====== Given entries ======
(** [Dirac(2) ** Normal(0, 1)] raises; after [Dirac(2) * Normal(0, 1)] the
    point mass is as before. *)
Lemma Dirac_defers_to_the_other_class_witness :
  apply 0 pow 0%nat 1%nat
    [Dirac___init__ (PInt 2) None; Normal_object false (PInt 0) (PInt 1) None]
  = (Raise (TypeError
       "__rtruediv__() got an unexpected keyword argument 'modulo'"),
     [Dirac___init__ (PInt 2) None; Normal_object false (PInt 0) (PInt 1) None])
  /\ snd (apply 0 mul 0%nat 1%nat
            [Dirac___init__ (PInt 2) None;
             Normal_object false (PInt 0) (PInt 1) None]) !! 0%nat
     = Some (Dirac___init__ (PInt 2) None).
Proof.
  destruct (Dirac_defers_to_the_other_class 0
              [Dirac___init__ (PInt 2) None;
               Normal_object false (PInt 0) (PInt 1) None]
              0%nat 1%nat (Dirac___init__ (PInt 2) None)
              (Normal_object false (PInt 0) (PInt 1) None)
              eq_refl eq_refl eq_refl ltac:(discriminate))
    as (_ & _ & Hpow & _ & Hmul & _).
  split; [ exact Hpow | exact Hmul ].
Defined.

(** * Random variables on a point mass share it *)

Section SharedPointMass.
Context {V : Type} `{AL : ArrayLayer V}.

Lemma mean_of_updated_Dirac (fuel : nat) (h : heap V) (d : loc)
    (o : object V) (r : V) :
  h !! d = Some o -> class_of o = Dirac ->
  moment_of (S fuel) (<[d := with_parameter o "support" r]> h) moment_mean d
  = Return r.
Proof.
  intros H C. cbn [moment_of].
  assert (E : @lookup loc (object V) (heap V) _ d
                (<[d := with_parameter o "support" r]> h)
              = Some (with_parameter o "support" r))
    by (by eapply lookup_updated).
  rewrite E. cbn [class_of with_parameter]. rewrite C.
  unfold Dirac_mean, getitem, with_parameter. cbn [_parameters].
  by rewrite lookup_insert_eq.
Qed.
======
**Problem details**
Output only the lines from the one with "intros H C. cbn [moment_of]." through the last line of the entries above; please keep them exact.

**Result for this exercise**
  intros H C. cbn [moment_of].
  assert (E : @lookup loc (object V) (heap V) _ d
                (<[d := with_parameter o "support" r]> h)
              = Some (with_parameter o "support" r))
    by (by eapply lookup_updated).
  rewrite E. cbn [class_of with_parameter]. rewrite C.
  unfold Dirac_mean, getitem, with_parameter. cbn [_parameters].
  by rewrite lookup_insert_eq.
Qed.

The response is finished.